(Stored data entries)

*** Block opens ***

(** A start of Ganesha that is skipped because the principal warm-up is
    incomplete is never retried by the loop: with the services up and no
    signal pending, no sequence of passes and deaths of processes ever starts
    Ganesha, because its liveness check only looks at a Ganesha it already
    manages. *)
Theorem skipped_ganesha_never_retried st0 st :
  services_started (sup st0) = true -> ganesha_managed (sup st0) = false ->
  pids (sup st0) Ganesha = None -> (forall p, procs (wld st0) !! p <> Some Ganesha) ->
  idle_run st0 st ->
  pids (sup st) Ganesha = None /\ forall p, procs (wld st) !! p <> Some Ganesha.
Proof.
  intros H1 H2 H3 H4 Hr.
  assert (no_ganesha st) as (_ & _ & ? & ?); [|done].
  induction Hr as [|o i st _ IH Hh Hf|p st _ IH]; [done| |by apply (cl_reap no_ganesha)].
  unfold tick. destruct IH as [Hs Hrest] eqn:E. clear E. rewrite Hs, Hh, Hf. cbn.
  apply (cl_check_gen no_ganesha); [|by split].
  intros st' b (_ & Hm & _) Hn. unfold respawn_needed in Hn. by rewrite Hm in Hn.
Qed.
Definition cold_identity : Oracle :=
  {| o_spawn := fun _ => true; o_term := fun _ => true; o_kill := fun _ => true;
     o_launch := Stays; o_pid_file := None; o_hup_kills := false; o_warm := false; o_generated := fun d => d;
     o_generate_ok := true; o_hooks_ok := true |}.
Lemma skipped_ganesha_never_retried_witness :
  pids (sup (tick demo_oracle (quiet_input 60) (demo_boot cold_identity))) Ganesha = None.
Proof.
  apply (skipped_ganesha_never_retried (demo_boot cold_identity)); try (vm_compute; reflexivity).
  - intros p Hp.
    assert (Hall : forallb (fun ps => negb (bool_decide (snd ps = Ganesha)))
              (map_to_list (procs (wld (demo_boot cold_identity)))) = true)
      by (vm_compute; reflexivity).
    rewrite forallb_forall in Hall. apply elem_of_map_to_list, list_elem_of_In, Hall in Hp.
    discriminate Hp.
  - apply idle_tick; [apply idle_init|reflexivity|reflexivity].
Defined.

(** ** A SIGHUP before the first bring-up *)

Definition not_started (st : St) : Prop := services_started (sup st) = false.
#[export] Instance not_started_closed : Closed not_started.
Proof. by split. Qed.
#[export] Instance not_started_closed_ganesha : ClosedGanesha not_started.
Proof.
  split; unfold not_started.
  - intros st H. by rewrite (proj1 (proj2 (refresh_frame st))).
  - intros st H. unfold reload_ganesha_exports.
    pose proof (proj1 (proj2 (refresh_frame st))). repeat case_match; cbn; congruence.
  - intros o st H. unfold stop_ganesha.
    pose proof (proj1 (proj2 (refresh_frame st))) as Hr. rewrite H in Hr. revert Hr.
    generalize (refresh_tracked_ganesha_pid st). clear. intros st H.
    repeat case_match; cbn; auto;
      repeat first [apply (cl_kill9 not_started) | apply (cl_term not_started)]; done.
  - intros o st H. unfold start_ganesha. destruct (live_opt st _); [done|].
    destruct (o_warm o), (o_spawn o Ganesha); cbn [negb]; try (by destruct (pids (sup st) Ganesha)).
    etrans; [apply launch_confirm_started|]. by destruct (pids (sup st) Ganesha).
Qed.

Lemma watcher_spawn_twice o st :
  o_spawn o Watcher = true ->
  let st' := snd (start_watcher o (set_started true (snd (start_watcher o st)))) in
  procs (wld st') !! next_pid (wld st) = Some Watcher
  /\ procs (wld st') !! (next_pid (wld st) + 1) = Some Watcher
  /\ pids (sup st') Watcher = Some (next_pid (wld st) + 1).
Proof.
  intros Ho. unfold start_watcher. rewrite !Ho. cbn. rewrite lookup_insert_ne by lia.
  by rewrite !lookup_insert_eq, upd_same.
Qed.

(** A SIGHUP that arrives before the first bring-up starts the
    configuration watcher twice, once in the epilogue of the reload and once
    in the loop (which decided that a watcher was needed before the reload
    ran); only the second one is tracked, so the first is never signalled or
    respawned. *)
Theorem cold_sighup_starts_two_watchers o i st :
  services_started (sup st) = false -> pids (sup st) Watcher = None ->
  t_sighup i = true -> t_full i = false ->
  o_generate_ok o = true -> o_hooks_ok o = true -> o_spawn o Watcher = true ->
  let st' := tick o i st in
  exists p q, p <> q /\ procs (wld st') !! p = Some Watcher
    /\ procs (wld st') !! q = Some Watcher /\ pids (sup st') Watcher = Some q.
Proof.
  intros Hs Hw Hi Hf Hg Hh Ho st'.
  assert (exists st1, st' = snd (start_watcher o (set_started true (snd (start_watcher o st1)))))
    as (st1 & ->).
  { unfold st', tick. rewrite Hs. unfold supervisor_loop_tick. rewrite Hi, Hf, Hw. cbn [fst is_some negb].
    unfold handle_sighup.
    assert (H1 : not_started (refresh_tracked_ganesha_pid st)) by (by apply (cg_refresh not_started)).
    revert H1. generalize (refresh_tracked_ganesha_pid st). clear -Hg Hh. intros st Hs.
    destruct (regenerate_and_diff o st) as [[ch|e] st1] eqn:Er.
    2:{ revert Er. unfold regenerate_and_diff. by rewrite Hg, Hh. }
    destruct (regenerate_ok _ _ _ _ Er) as (_ & _ & Hs1 & _). rewrite Hs in Hs1. rewrite Hs1.
    match goal with |- context [finish_recycle o ?x] => set (st2 := x) end.
    assert (H2 : not_started st2).
    { unfold st2. case_match; [apply (cl_reload_avahi not_started)|]; by apply (cl_execute not_started). }
    unfold finish_recycle. rewrite H2. by eexists. }
  destruct (watcher_spawn_twice o st1 Ho) as (H1 & H2 & H3).
  eexists _, _. split_and!; [|exact H1|exact H2|exact H3]. lia.
Qed.
Lemma cold_sighup_starts_two_watchers_witness :
  let st := snd (boot demo_oracle false {| sup := init_sup false; wld := demo_world |}) in
  exists p q, p <> q /\ procs (wld (tick demo_oracle (hup_input 4) st)) !! p = Some Watcher
    /\ procs (wld (tick demo_oracle (hup_input 4) st)) !! q = Some Watcher
    /\ pids (sup (tick demo_oracle (hup_input 4) st)) Watcher = Some q.
Proof.
  intros st. apply (cold_sighup_starts_two_watchers demo_oracle (hup_input 4) st);
    vm_compute; reflexivity.
Defined.
Lemma kind_spec_no_char c k :
  (0 <= kind_id k)%Z -> is_ascii_digit c = false -> contains_char c "ug:" = false ->
  contains_char c (kind_spec k) = false.
Proof.
  intros Hk Hd Hc. unfold contains_char in Hc. cbn [sany] in Hc.
  apply orb_false_iff in Hc as [Hu [Hg [H1 _]%orb_false_iff]%orb_false_iff].
  destruct k as [n|n]; cbn [kind_spec kind_id] in *;
    rewrite contains_char_app, (dec_no_char c n) by done;
    unfold contains_char; cbn [sany]; by rewrite ?Hu, ?Hg, H1.
Qed.
Lemma split_kind k b :
  (0 <= kind_id k)%Z ->
  split ":" (kind_spec k +:+ ":" +:+ b)
    = (match k with KUser _ => "u" | KGroup _ => "g" end) :: dec (kind_id k) :: split ":" b
  /\ split ":" (kind_spec k)
    = [(match k with KUser _ => "u" | KGroup _ => "g" end); dec (kind_id k)].
Proof.
  intros Hk. pose proof (dec_no_char ":" (kind_id k) Hk eq_refl) as Hd.
  destruct k as [n|n]; cbn [kind_spec kind_id] in *; rewrite sapp_assoc.
  - change ("u:" +:+ ?z) with ("u" +:+ String ":" z). rewrite !split_app by reflexivity.
    change (":" +:+ b) with (String ":" b). rewrite split_app, (split_no_char _ (dec n)) by done. done.
  - change ("g:" +:+ ?z) with ("g" +:+ String ":" z). rewrite !split_app by reflexivity.
    change (":" +:+ b) with (String ":" b). rewrite split_app, (split_no_char _ (dec n)) by done. done.
Qed.
Lemma read_kind_spec k :
  (0 <= kind_id k <= u32_max)%Z ->
  read_kind (match k with KUser _ => "u" | KGroup _ => "g" end) (dec (kind_id k)) = Some k.
Proof. intros H. destruct k; unfold read_kind; cbn; by rewrite parse_uint_dec. Qed.
Lemma read_remove ks :
  Forall (fun k => (0 <= kind_id k <= u32_max)%Z) ks ->
  mapM read_entry (map kind_spec ks) = Some (map (fun k => (Some k, None)) ks).
Proof.
  induction 1 as [|k ks Hk _ IH]; [done|]. cbn [map].
  change (mapM read_entry (kind_spec k :: map kind_spec ks))
    with (y ← read_entry (kind_spec k); ys ← mapM read_entry (map kind_spec ks); Some (y :: ys)).
  assert (read_entry (kind_spec k) = Some (Some k, None)) as ->; [|by rewrite IH].
  unfold read_entry. by rewrite (proj2 (split_kind k "" ltac:(lia))), read_kind_spec.
Qed.
(** ** Hexadecimal *)
Abbreviation Bytes := (list Ascii.ascii).
Definition hex_digit (n : N) : Ascii.ascii :=
  if (n <? 10)%N then Ascii.ascii_of_N (48 + n) else Ascii.ascii_of_N (87 + n).
Fixpoint hex_encode (b : Bytes) : string :=
  match b with
  | [] => ""
  | c :: r => String (hex_digit (N.shiftr (byte c) 4))
                (String (hex_digit (N.land (byte c) 15)) (hex_encode r))
  end.
Definition from_hex_digit (c : Ascii.ascii) : option N :=
  if in_range 48 57 c then Some (byte c - 48)%N
  else if in_range 97 102 c then Some (10 + byte c - 97)%N
  else if in_range 65 70 c then Some (10 + byte c - 65)%N
  else None.
Fixpoint hex_pairs (s : string) : option Bytes :=
  match s with
  | String a (String b r) =>
      hi ← from_hex_digit a; lo ← from_hex_digit b; rest ← hex_pairs r;
      Some (Ascii.ascii_of_N (N.lor (N.shiftl hi 4) lo) :: rest)
  | _ => Some []
  end.
Definition hex_decode (s : string) : option Bytes :=
  if negb (Nat.even (len s)) then None else hex_pairs s.

Record Session := { username : string; expires_at : Z }.
Record PersistedSession := { ps_username : string; ps_expires_unix : Z }.
Definition NANOS : Z := 1000000000.
Definition DEFAULT_SESSION_TTL : Z := 12 * 3600 * NANOS.
Definition PW_HASH_ITERATIONS : N := 100000.

Record AuthManager := {
  sessions : gmap string Session;
  admin_group : string;
  session_ttl : Z;
}.
(** The two sidecar files. *)
Record Sidecar := { sessions_file : option string; simple_pw_file : option string }.

Section Auth.
Context (sha256 : Bytes -> Bytes).
Context (to_json : gmap string PersistedSession -> string).
Context (of_json : string -> option (gmap string PersistedSession)).

Definition token_hash (token : string) : string := hex_encode (sha256 (bytes token)).
Definition hash_password (salt pw : Bytes) : Bytes :=
  N.iter (PW_HASH_ITERATIONS - 1) sha256 (sha256 (salt ++ pw)).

*** Block closes ***

## WHAT NEEDS TO BE DONE
Write out the lines from the one containing "sessions : gmap string Session;" through the last line of the records above. Include both of those lines and nothing else.

## OUTPUT FOR THIS EXERCISE
  sessions : gmap string Session;
  admin_group : string;
  session_ttl : Z;
}.
(** The two sidecar files. *)
Record Sidecar := { sessions_file : option string; simple_pw_file : option string }.

Section Auth.
Context (sha256 : Bytes -> Bytes).
Context (to_json : gmap string PersistedSession -> string).
Context (of_json : string -> option (gmap string PersistedSession)).

Definition token_hash (token : string) : string := hex_encode (sha256 (bytes token)).
Definition hash_password (salt pw : Bytes) : Bytes :=
  N.iter (PW_HASH_ITERATIONS - 1) sha256 (sha256 (salt ++ pw)).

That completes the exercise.